A comprehensive study of structure, phase stability, optical and electronic properties of LiAlH4 and NaBH4 light-metal hydrides is presented. The calculations are carried out within density functional theory using the full potential linear augmented plane wave method. The exchange-correlation potential is treated within the local density approximation and the generalized gradient approximation (GGA) to calculate the total energy. Furthermore, the Engel–Vosko GGA approach is employed to compute electronic and optical properties such as reflectivity spectra. The phases α, β and γ of LiAlH4 and NaBH4 hydrides are investigated, the phase transition from the β to the high-pressure γ phase is determined for NaBH4 and is accompanied by a 1% volume decrease.
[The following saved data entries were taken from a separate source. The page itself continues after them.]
(** X16: with OAuth2 credentials and no API key, a transport failure of the
    token request is handled like one of the resource request: the attempt
    is given up without a resource request, the loop sleeps [2 ** attempt]
    and goes on with the failure pending. *)
Theorem token_transport_failure_is_retried
    (self : IntelligentDataClient) (tm : OAuth2TokenManager)
    (method url : string) (body : option pydict)
    (attempt : Z) (rest' : list Z) (last_err : option exn)
    (st : State) (x : Exchange) (rest : list Exchange) (what : string) :
  str_truthy (_api_key self) = false -> _oauth self = Some tm ->
  token_is_fresh st = false ->
  net st = x :: rest -> outcome x = TransportFails what ->
  sleepable (inject_Z (2 ^ attempt)) = true ->
  request_loop self method url body (attempt :: rest') last_err st =
  request_loop self method url body rest' (Some (ExTransport what))
    (after_sleep (inject_Z (2 ^ attempt))
       (after_exchange (token_post tm) x rest st)).
Proof.
  intros Hkey Hoauth Hstale Hnet Hout Hs.
  apply loop_transport; [| reflexivity | exact Hs].
  unfold send_request, _headers. rewrite Hkey, Hoauth.
  unfold bind. rewrite (get_token_stale tm st Hstale).
  unfold get_token_tail, bind, http_send. now rewrite Hnet, Hout.
Qed.

Lemma token_transport_failure_is_retried_witness :
  exists st',
    _request oauth_client "POST" address_path None
      (stub [TransportFails "ConnectError"; Responds (token_response
               [("access_token", VStr "t")]); Responds resp_200]) =
    (Ok (VDict []), st') /\
    slept st' = [Fin 1] /\ token_posts st' = 2%nat /\ api_calls st' = 1%nat.
Proof.
  eexists. split; [|repeat split].
  - apply request_of_loop_return. change (range _MAX_RETRIES) with [0; 1; 2].
    rewrite (token_transport_failure_is_retried oauth_client token_manager
               "POST" _ None 0 [1; 2] None _
               (mkExchange 0 (TransportFails "ConnectError"))
               [mkExchange 0 (Responds (token_response
                                          [("access_token", VStr "t")]));
                mkExchange 0 (Responds resp_200)] "ConnectError");
      reflexivity.
  - reflexivity.
  - reflexivity.
  - reflexivity.
Defined.
Definition effConv (i : Z) : R :=
  mix (uf u uConvergence) (uf u uConvergenceB) (inGroupB i).
Definition effSweep (i : Z) : V3 R :=
  mkV3 (mix (uf u uSweepX) (uf u uSweepXB) (inGroupB i))
       (mix (uf u uSweepY) (uf u uSweepYB) (inGroupB i))
       (mix (uf u uSweepZ) (uf u uSweepZB) (inGroupB i)).

(** Pattern id, origin and scale after the multi-layer block. *)
Definition effLayer (i : Z) : Z * V3 R * R :=
  if (1 <? ui u uNumLayers)%Z then
    let layerId := (i mod ui u uNumLayers)%Z in
    if (layerId <? 1)%Z then
      (ui u uLayerPatternId0, uv u uLayerOrigin0, uf u uLayerScale0)
    else if (layerId <? 2)%Z then
      (ui u uLayerPatternId1, uv u uLayerOrigin1, uf u uLayerScale1)
    else if (layerId <? 3)%Z then
      (ui u uLayerPatternId2, uv u uLayerOrigin2, uf u uLayerScale2)
    else
      (ui u uLayerPatternId3, uv u uLayerOrigin3, uf u uLayerScale3)
  else (ui u uGPUPatternId, uv u uFlowOrigin, uf u uFlowScale).

(** Dual mode: the per-character background split. *)
Definition isBgParticle (i : Z) : bool :=
  let _tpc := Rmax (uf u uTextPerChar) 1 in
  let posInChar := fmod (IZR i) _tpc in
  (0 <? ui u uBgPatternId)%Z && Rleb (uf u uTextParticleRatio) (posInChar / _tpc).

Definition effPatternId (i : Z) : Z :=
  if isBgParticle i then ui u uBgPatternId else fst (fst (effLayer i)).
Definition effOrigin (i : Z) : V3 R := snd (fst (effLayer i)).
Definition effScale (i : Z) : R := snd (effLayer i).

(** The value of [target] after the two pattern blocks. *)
Definition resolveTarget (i : Z) (tgt : V3 R) : V3 R :=
  let t := uf u uTime in
  let tgt :=
    if (0 <? effPatternId i)%Z then
      vadd (vscale (buildGPUTargetSection i tgt t (effPatternId i) COUNT)
                   (effScale i))
           (effOrigin i)
    else tgt in
  if Rltb (1/2) (inGroupB i) && (0 <? ui u uGPUPatternIdB)%Z then
    vadd (vscale (buildGPUTargetSection i tgt t (ui u uGPUPatternIdB) COUNT)
                 (uf u uFlowScaleB))
         (uv u uFlowOriginB)
  else tgt.

(** [hash(float(i).mul(0.137))] *)
Definition particleHash (i : Z) : R := hash (IZR i * 0.137).

Definition sweepDelay (i : Z) (p : V3 R) : R :=
  vx p * vx (effSweep i) + vy p * vy (effSweep i) + vz p * vz (effSweep i).

(** Text attraction. *)
Definition effectiveAttraction (i : Z) (p : V3 R) : R :=
  clamp (effConv i - sweepDelay i p * 0.03 - particleHash i * 0.01) 0 1.

(** The life reset: the position a dead particle is moved to. *)
Definition raw (i : Z) : V3 R :=
  let t := uf u uTime in
  mkV3 (hash2 (IZR i + 500) t - 0.5)
       (hash2 (IZR i + 1500) t - 0.5)
       (hash2 (IZR i + 2500) t - 0.5).

Definition farR (i : Z) : R :=
  2.5 + hash2 (IZR i + 3500) (uf u uTime) * 2.

Definition shellPos (i : Z) : V3 R :=
  let rawLen := Rmax (vlength (raw i)) 0.001 in
  vscale (vdiv (raw i) rawLen) (farR i).

Definition targetPos (i : Z) (tgt : V3 R) (ea : R) : V3 R :=
  let targetJitter := vscale (vscale (raw i) 0.02) (Rmax (1 - ea) 0.05) in
  vadd tgt targetJitter.

(** [attractSq.mul(0.8).add(effectiveAttraction.mul(0.2))] *)
Definition blend (ea : R) : R := ea * ea * 0.8 + ea * 0.2.

Definition resetPos (i : Z) (tgt : V3 R) (ea : R) : V3 R :=
  vadd (shellPos i)
       (vscale (vsub (targetPos i tgt ea) (shellPos i)) (blend ea)).

(** The force steps of [computeUpdate], from the curl noise to the hard Z
    clamp: the position and the velocity as they stand before the life
    reset. *)
Definition integrate (i : Z) (p : Particle) : V3 R * V3 R :=
  let t := uf u uTime in
  let pos0 := pos p in
  let vel0 := vel p in
  let tgt := resolveTarget i (target p) in
  let dir := vsub tgt pos0 in
  let particleVariation := particleHash i * 1.4 + 0.3 in
  let ea := effectiveAttraction i pos0 in
  (* Multi-octave curl noise *)
  let n1 := mx_noise_vec3
              (vadd (vscale pos0 (uf u uNoiseScale)) (mkV3 (t * 0.08) (t * 0.08) (t * 0.08))) in
  let n2 := mx_noise_vec3
              (vadd (vscale pos0 (uf u uNoiseScale * 2.3)) (mkV3 (t * 0.14) (t * 0.14) (t * 0.14))) in
  let n3 := mx_noise_vec3
              (vadd (vscale pos0 (uf u uNoiseScale * 5.1)) (mkV3 (t * 0.22) (t * 0.22) (t * 0.22))) in
  let multiNoise := vadd (vadd n1 (vscale n2 0.4)) (vscale n3 0.15) in
  let noiseSuppress := Rmax (1 - ea) 0 in
  let vel1 := vadd vel0 (vscale (vscale (vscale multiNoise (uf u uNoiseStrength)) 1.5) noiseSuppress) in
  (* Vortex field *)
  let vCenter := mkV3 (sin (t * 0.07) * 1.2) (cos (t * 0.11) * 0.8) (sin (t * 0.09) * 0.5) in
  let toV := vsub pos0 vCenter in
  let vDist := Rmax (vlength toV) 0.01 in
  let vAxis := normalize (mkV3 (sin (t * 0.05)) (cos (t * 0.03)) (sin (t * 0.07 + 1))) in
  let vForce := cross (vdiv toV vDist) vAxis in
  let vFalloff := smoothstep 0 1.5 vDist * smoothstep 5 2 vDist in
  let vortexSuppress := Rmax (1 - ea) 0 in
  let vel2 := vadd vel1 (vscale (vscale (vscale vForce (uf u uVortexStrength)) vFalloff) vortexSuppress) in
  (* Concentric wave ripple *)
  let wOrigin := mkV3 (sin (t * 0.13) * 2) (cos (t * 0.09) * 1.5) 0 in
  let wDir := vsub pos0 wOrigin in
  let wDist := Rmax (vlength wDir) 0.01 in
  let wPhase := wDist * 3 - uf u uWavePhase in
  let wPush := sin wPhase * uf u uWaveStrength / Rmax wDist 0.5 in
  let vel3 := vadd vel2 (vscale (vdiv wDir wDist) wPush) in
  (* Background particle attraction reduction *)
  let bgMul := mix 1 0.15 (toFloat (isBgParticle i)) in
  (* Direct position convergence *)
  let globalPull := ea * 0.08 * bgMul in
  let pos1 := vadd pos0 (vscale dir globalPull) in
  (* Drift *)
  let driftSuppress := Rmax (1 - ea) 0 in
  let driftP := vx pos1 * 0.6 + vy pos1 * 0.4 + t * 0.2 in
  let vel4 := mkV3 (vx vel3 + sin driftP * 0.00004 * driftSuppress)
                   (vy vel3 + sin (driftP + 1.571) * 0.00003 * driftSuppress
                            - 0.000008 * driftSuppress)
                   (vz vel3) in
  let gentleBias := uf u uSpringStrength * ea * particleVariation * 1.5 * bgMul in
  let vel5 := vadd vel4 (vscale dir gentleBias) in
  let dist := vlength dir in
  let proximity := smoothstep 5 0 dist in
  let lingerRate := uf u uSpringStrength * ea * proximity * particleVariation * 10 * bgMul in
  let pos2 := vadd pos1 (vscale dir lingerRate) in
  (* Near-text velocity suppression *)
  let vel6 := vscale vel5 (1 - ea * proximity * 0.95) in
  (* Camera repulsion *)
  let toCam := vsub pos2 (uv u uCameraPos) in
  let camDist := Rmax (vlength toCam) 0.01 in
  let camRepulseBase := smoothstep 0.8 0 camDist * 0.0004 in
  let camRepulse := camRepulseBase * mix 1 0.2 (uf u uIsOrtho) in
  let vel7 := vadd vel6 (vscale (vdiv toCam camDist) camRepulse) in
  (* Spherical soft boundary *)
  let posRelOrigin := vsub pos2 (effOrigin i) in
  let distFC := vlength posRelOrigin in
  let overDist := Rmax (distFC - 6) 0 in
  let vel8 := vadd vel7 (vscale (vdiv (vscale posRelOrigin (-1)) (Rmax distFC 0.01))
                                (overDist * 0.006)) in
  (* Gravity *)
  let vel9 := mkV3 (vx vel8) (vy vel8 - uf u uGravity) (vz vel8) in
  (* Velocity clamp *)
  let velMag := vlength vel9 in
  let maxVel := 0.08 in
  let overMax := toFloat (Rltb maxVel velMag) in
  let vel10 := vmix vel9 (vscale (vdiv vel9 (Rmax velMag 0.0001)) maxVel) overMax in
  (* Damping + integrate *)
  let vel11 := vscale vel10 (uf u uDamping) in
  let pos3 := vadd pos2 (vscale vel11 (uf u uDeltaTime * 60)) in
  (* Non-anamorphic text: suppress Z-scatter *)
  let flatZ := uf u uFlattenZ in
  let vel12 := mkV3 (vx vel11) (vy vel11) (vz vel11 * (1 - flatZ * 0.85)) in
  let pos4 := mkV3 (vx pos3) (vy pos3)
                   (vz pos3 + (vz tgt - vz pos3) * (flatZ * 0.12)) in
  (* Flat plane mode: hard Z-clamp *)
  let pos5 := mkV3 (vx pos4) (vy pos4) (mix (vz pos4) (vz tgt) flatZ) in
  let vel13 := mkV3 (vx vel12) (vy vel12) (vz vel12 * (1 - flatZ)) in
  (pos5, vel13).

(** [computeUpdate]: target resolution, life decrement, the force steps,
    then the life reset. *)
Definition computeUpdate (i : Z) (p : Particle) : Particle :=
  let tgt := resolveTarget i (target p) in
  let life1 := life_x p - uf u uDeltaTime in
  let ea := effectiveAttraction i (pos p) in
  let pos5 := fst (integrate i p) in
  let vel13 := snd (integrate i p) in
  (* Life reset *)
  let isDead := toFloat (Rltb life1 0) in
  let pos6 := vadd pos5 (vscale (vsub (resetPos i tgt ea) pos5) isDead) in
  let life2 := life1 + life_y p * isDead in
  mkParticle pos6 vel13 tgt life2 (life_y p).
(** X1.  [validate_config] returns [True] exactly when the three variables
    are set and not empty; otherwise it raises, and the message starts
    with the names of the unset variables, comma-separated: a variable is
    named there exactly when it is unset or empty. *)
Theorem validate_config_reports_missing :
  forall cls : Config,
    (validate_config cls = Ok true <->
     unset (API_KEY cls) = false /\ unset (MODEL_NAME cls) = false
     /\ unset (MODEL_BASE_URL cls) = false)
    /\ validate_config cls <> Ok false
    /\ (forall e, validate_config cls = Raise e ->
        (exists rest,
            exn_msg e = lit "Missing environment variables: "
                            ++ join (lit ", ") (missing_vars cls)
                            ++ [NL] ++ rest)
        /\ (In (lit "API_KEY") (missing_vars cls)
            <-> unset (API_KEY cls) = true)
        /\ (In (lit "MODEL_NAME") (missing_vars cls)
            <-> unset (MODEL_NAME cls) = true)
        /\ (In (lit "MODEL_BASE_URL") (missing_vars cls)
            <-> unset (MODEL_BASE_URL cls) = true)).
Proof.
  intros cls. split; [|split].
  - apply validate_config_ok_aux.
  - unfold validate_config. destruct (missing_vars cls); discriminate.
  - intros e He. split.
    + unfold validate_config in He.
      destruct (missing_vars cls) as [|v vs] eqn:Hm; [discriminate|].
      inversion He; subst e. cbn [exn_msg].
      eexists. rewrite <- !app_assoc. reflexivity.
    + unfold missing_vars.
      destruct (unset (API_KEY cls)), (unset (MODEL_NAME cls)),
        (unset (MODEL_BASE_URL cls)); cbn [app In];
        repeat split; intros H; try reflexivity; try discriminate;
          try (repeat destruct H as [H | H]; try discriminate H;
               try contradiction);
          auto.
Qed.
(* ===== verification/_CoqProject ===== *)
-Q . S2P
Prelude.v
GoStrings.v
Json.v
JsonParse.v
JsonFuel.v
World.v
Policy.v
Http.v
Secrets.v
Base64.v
Container.v
Session.v
Socks5.v
RawTcp.v
Tunnel.v
ProxyHttp.v
Dispatch.v
Host.v
Wire.v
CA.v
Daemon.v
Persistence.v
Dandbox.v
Runtime.v
Concurrent.v
PolicyApi.v
Sidecar.v
Propagation.v
(** The hexadecimal digits at the head of the input: how many, their value,
    what follows. *)
Fixpoint span_hex (n : nat) (acc : Z) (l : bytes) : nat * Z * bytes :=
  match l with
  | b :: l' =>
      match hex_nibble b with
      | Some v => span_hex (S n) (16 * acc + v)%Z l'
      | None => (n, acc, l)
      end
  | [] => (n, acc, [])
  end.

(** The loop of [parseIPv6]: [ip] are the bytes so far, [ell] where the [::]
    stood; at most eight rounds. *)
Fixpoint ipv6_loop (fuel : nat) (ip : bytes) (ell : option nat) (s : bytes)
    : option (bytes * option nat * bytes) :=
  match fuel with
  | O => Some (ip, ell, s)
  | S f =>
      let '(off, acc, r) := span_hex 0 0 s in
      if decide (off = 0 ∨ 4 < off) then None
      else if decide (head r = Some x2e) then
        if decide (ell = None ∧ length ip ≠ 12) then None
        else if decide (16 < length ip + 4) then None
        else v4 ← parse_ipv4 s; Some (ip ++ v4, ell, [])
      else
        let ip := ip ++ [z2b (Z.shiftr acc 8); z2b acc] in
        match r with
        | [] => Some (ip, ell, [])
        | c :: r1 =>
            if decide (c ≠ x3a) then None
            else
              match r1 with
              | [] => None
              | d :: r2 =>
                  if decide (d = x3a) then
                    match ell with
                    | Some _ => None
                    | None =>
                        match r2 with
                        | [] => Some (ip, Some (length ip), [])
                        | _ => ipv6_loop f ip (Some (length ip)) r2
                        end
                    end
                  else ipv6_loop f ip ell r1
              end
        end
  end.

Definition parse_ipv6 (l : bytes) : option bytes :=
  let start := bool_decide (take 2 l = [x3a; x3a]) in
  let s := if start then drop 2 l else l in
  if start && bool_decide (s = []) then Some (replicate 16 x00)
  else
    '(ip, ell, rest) ← ipv6_loop 8 [] (if start then Some 0 else None) s;
    if decide (rest ≠ []) then None
    else
      match ell with
      | None => if decide (length ip = 16) then Some ip else None
      | Some e =>
          if decide (length ip < 16)
          then Some (take e ip ++ replicate (16 - length ip) x00 ++ drop e ip)
          else None
      end.

(** The 16-byte form of the address, IPv4 mapped into IPv6; no zones. *)
Definition ParseIP (s : string) : option bytes :=
  let l := to_bytes s in
  match list_find (λ b, b = x2e ∨ b = x3a ∨ b = x25) l with
  | Some (_, b) =>
      if decide (b = x2e) then v4 ← parse_ipv4 l; Some (replicate 10 x00 ++ [xff; xff] ++ v4)
      else if decide (b = x3a) then if decide (x25 ∈ l) then None else parse_ipv6 l
      else None
  | None => None
  end.

Example parse_ip_examples :
  (ParseIP "10.0.0.255" ≫= (λ ip, Some (IP_String ip)), ParseIP "2001:db8::1" ≫= (λ ip, Some (IP_String ip)),
   ParseIP "::", ParseIP "10.0.0.256", ParseIP "1::2::3", ParseIP "01.2.3.4", ParseIP "example.com",
   ParseIP "::ffff:1.2.3.4" ≫= (λ ip, Some (IP_String ip)), ParseIP "1:2:3:4:5:6:7")
  = (Some "10.0.0.255", Some "2001:db8::1", Some (replicate 16 x00), None, None, None, None,
     Some "1.2.3.4", None).
Proof. by vm_compute. Qed.

(** ** path/filepath *)

Fixpoint join_with (sep : bytes) (l : list bytes) : bytes :=
  match l with
  | [] => []
  | [x] => x
  | x :: l' => x ++ sep ++ join_with sep l'
  end.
For LiAlH4, no phase transition is detected. The materials under consideration are classified as wide band gap compounds. From the analysis of the structures at different phases, it is deduced that the hydrides show strong covalent interaction between B (Al) and H in the [BH4]− ([AlH4]−) anions and ionic bonding character between [BH4]− and Na+ for NaBH4, and [AlH4]− and Li+ for LiAlH4. The complex dielectric function, absorption coefficient and the reflectivity spectra are also computed and analyzed in different phases.